1 files changed, 22 insertions, 2 deletions

diff --git a/src/or/relay.c b/src/or/relay.c
index 143580a310..af03cd4748 100644
--- a/src/or/relay.c
+++ b/src/or/relay.c
@@ -1765,8 +1765,7 @@ connection_edge_process_relay_cell(cell_t *cell, circuit_t *circ,
           circuit_resume_edge_reading(circ, layer_hint);
 
           /* We count circuit-level sendme's as valid delivered data because
-           * they are rate limited. Note that we cannot count stream
-           * sendme's because the other end could send as many as they like.

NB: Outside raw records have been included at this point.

(** C21. In a tree of any other height than one, find answers from memory that was
    never initialised: every child is a new node object whose format nobody fills from
    its page, so whatever the tree, its pages and the page files hold, an answer of find
    is the answer of a search in what the memory of some new object happened to hold. *)
Theorem deep_search_uninitialised {P} `{IndexPages P} (heap : Z -> list byte) (uninit : Z -> index_page) (uninit_next : Z -> node_ptr)
    (addr : Z -> Z) (t t' : b_plus_tree P) (l k : Z) (r : rid) :
  root_ t = Some l -> height_ t <> 1 -> tree_find heap uninit uninit_next addr k t = Ret r t' ->
  exists loc pg, search_page heap k (fresh_page uninit uninit_next addr loc) = Ret r pg.
Proof.
  intros Hr Hh. refine (post_ret _ (fun r _ => exists loc pg, search_page heap k (fresh_page uninit uninit_next addr loc) = Ret r pg) t r t' _).
  unfold tree_find. apply post_bind. eapply post_mono; [|intros n t1; apply post_search].
  apply (post_find_leaf uninit uninit_next addr _ t l); [intros; apply post_lookup|done..].
Qed.

(** A root above two leaves, and new objects on memory that looks like a page with one
    key, the one looked for *)
Definition deep_root : node :=
  mk_node InternalNode (mk_rid 1 (-1)) None page_handle_new
    (mk_index_page (mk_index_format 1000 1000 1100 (mk_index_page_hdr 2 0 0 0) INT 4 INT) 1000
      (rid_bytes (mk_rid 2 (-1)) ++ rid_bytes (mk_rid 3 (-1)) ++ replicate 84 Byte.x00 ++ le_encode 8 2)) None.
Definition stale_page (_ : Z) : index_page :=
  mk_index_page (mk_index_format 1000 1000 1100 (mk_index_page_hdr 2 0 0 0) INT 4 INT) 1000
    (rid_bytes (mk_rid 9 9) ++ rid_bytes (mk_rid 8 8) ++ replicate 84 Byte.x00 ++ le_encode 8 2).

Lemma deep_search_uninitialised_witness :
  let pages := index_handle_pages (fun _ => mret page_handle_new) in
  exists t', @tree_find _ pages small_ints stale_page (fun _ => None) (fun _ => 0) 2
      (mk_tree _ empty_index {[ 5 := deep_root ]} 6 2 0xFFFF (Some 5)) = Ret (mk_rid 9 9) t' /\
    exists loc pg, search_page small_ints 2 (fresh_page stale_page (fun _ => None) (fun _ => 0) loc) = Ret (mk_rid 9 9) pg.
Proof.
  intros pages. destruct (@tree_find _ pages small_ints stale_page (fun _ => None) (fun _ => 0) 2
    (mk_tree _ empty_index {[ 5 := deep_root ]} 6 2 0xFFFF (Some 5))) as [r t'| | |] eqn:E; [|vm_compute in E; discriminate E..].
  assert (r = mk_rid 9 9) as -> by (vm_compute in E; by injection E as <- _).
  exists t'. split; [done|]. by apply (deep_search_uninitialised small_ints stale_page (fun _ => None) (fun _ => 0) _ t' 5 2 (mk_rid 9 9)) in E.
Defined.

(** A full leaf is never split: when the root is a leaf that has reached its
    max_size, insert of any key does not return normally.  move_half_to copies the
    upper half and then counts the index up instead of down, so its second loop runs
    until it leaves the page. *)
Theorem full_leaf_insert_never_returns {P} `{IndexPages P} (heap : Z -> list byte) (uninit : Z -> index_page)
    (uninit_next : Z -> node_ptr) (addr : Z -> Z) (t : b_plus_tree P) (l : Z) (n : node) (key : Z) (id : rid) :
  root_ t = Some l -> height_ t = 1 -> fanout_ t = 0xFFFF -> nodes t !! l = Some n -> nd_class n = LeafNode ->
  new_loc t <> l -> 65534 <= hdr_count (hdr (fmt (nd_page n))) <= INT_MAX ->
  post (tree_insert heap uninit uninit_next addr key id) (fun _ _ => False) t.
Proof.
  intros Hr Hh Hf Hn Hcl Hne Hc. unfold tree_insert. apply post_bind. unfold is_empty. apply post_bind, post_gets.
  rewrite Hr, bool_decide_eq_false_2 by done. unfold post at 1, mret at 1, M_ret at 1.
  apply post_bind. unfold post at 1. rewrite (find_leaf_node_one _ _ _ _ l) by done.
  apply post_bind. unfold post at 1, node_size, mbind at 1, M_bind at 1. rewrite (node_at_some _ _ _ Hn), Hcl. unfold mret at 1, M_ret at 1.
  apply post_bind. unfold post at 1, max_size, by_class, mbind at 1, M_bind at 1. rewrite (node_at_some _ _ _ Hn), Hcl.
  unfold leaf_max_size, mbind, M_bind, gets. rewrite Hf. cbn [int_of]. change (int_of (65535 - 1) t) with (@Ret (b_plus_tree P) Z 65534 t).
  cbv beta iota. rewrite (proj2 (Z.ltb_ge _ _)) by lia. apply post_bind. unfold split. apply post_bind. unfold post at 1, in_pages, zoom.
  destruct (ip_allocate_page (index_pages t)) as [page p1| | |]; try done. apply post_bind. unfold post at 1.
  change (index_pages (set_pages p1 t)) with p1. destruct (ip_get_this_page page p1) as [ph p2| | |]; try done.
  apply post_bind. unfold post at 1, node_parent, mbind at 1, M_bind at 1. rewrite (node_at_some (set_pages p2 (set_pages p1 t)) l n Hn).
  unfold mret at 1, M_ret at 1. apply post_bind. unfold new_node. apply post_bind, post_gets, post_bind, post_modify. unfold post at 1, mret at 1, M_ret at 1.
  apply post_bind. eapply post_mono; [apply (move_half_stuck _ _ _ l _ (hdr_count (hdr (fmt (nd_page n)))))|done]; cbn; try done.
  - unfold count_of. cbn. rewrite lookup_insert_ne by done. by rewrite Hn.
  - lia.
Qed.

(** A leaf that says it is full. *)
Definition full_leaf : node :=
  mk_node LeafNode (mk_rid 1 (-1)) None page_handle_new
    (mk_index_page (mk_index_format 1000 1000 1100 (mk_index_page_hdr 65534 0 0 0) INT 4 INT) 1000 []) None.

Lemma full_leaf_insert_never_returns_witness :
  post (@tree_insert _ (index_handle_pages (fun p => in_file (get_this_page p))) small_ints lucky_page (fun _ => None) (fun _ => 0) 2 (mk_rid 9 9))
    (fun _ _ => False) (mk_tree _ empty_index {[ 5 := full_leaf ]} 6 1 0xFFFF (Some 5)).
Proof.
  apply (@full_leaf_insert_never_returns _ (index_handle_pages (fun p => in_file (get_this_page p))) small_ints lucky_page (fun _ => None) (fun _ => 0)
    _ 5 full_leaf 2 (mk_rid 9 9)); done.
Defined.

+           * they are rate limited.
            */
           if (CIRCUIT_IS_ORIGIN(circ)) {
             circuit_read_valid_data(TO_ORIGIN_CIRCUIT(circ),
@@ -1796,6 +1795,27 @@ connection_edge_process_relay_cell(cell_t *cell, circuit_t *circ,
                  rh.stream_id);
         return 0;
       }
+
+      /* Don't allow the other endpoint to request more than our maximim
+       * (ie initial) stream SENDME window worth of data. Well-behaved
+       * stock clients will not request more than this max (as per the check
+       * in the while loop of connection_edge_consider_sending_sendme()).
+       */
+      if (conn->package_window + STREAMWINDOW_INCREMENT >
+          STREAMWINDOW_START_MAX) {
+        static struct ratelim_t stream_warn_ratelim = RATELIM_INIT(600);
+        log_fn_ratelim(&stream_warn_ratelim,LOG_PROTOCOL_WARN, LD_PROTOCOL,
+               "Unexpected stream sendme cell. Closing circ (window %d).",
+               conn->package_window);
+        return -END_CIRC_REASON_TORPROTOCOL;
+      }
+
+      /* At this point, the stream sendme is valid */
+      if (CIRCUIT_IS_ORIGIN(circ)) {
+        circuit_read_valid_data(TO_ORIGIN_CIRCUIT(circ),
+                                rh.length);
+      }
+
       conn->package_window += STREAMWINDOW_INCREMENT;
       log_debug(domain,"stream-level sendme, packagewindow now %d.",
                 conn->package_window);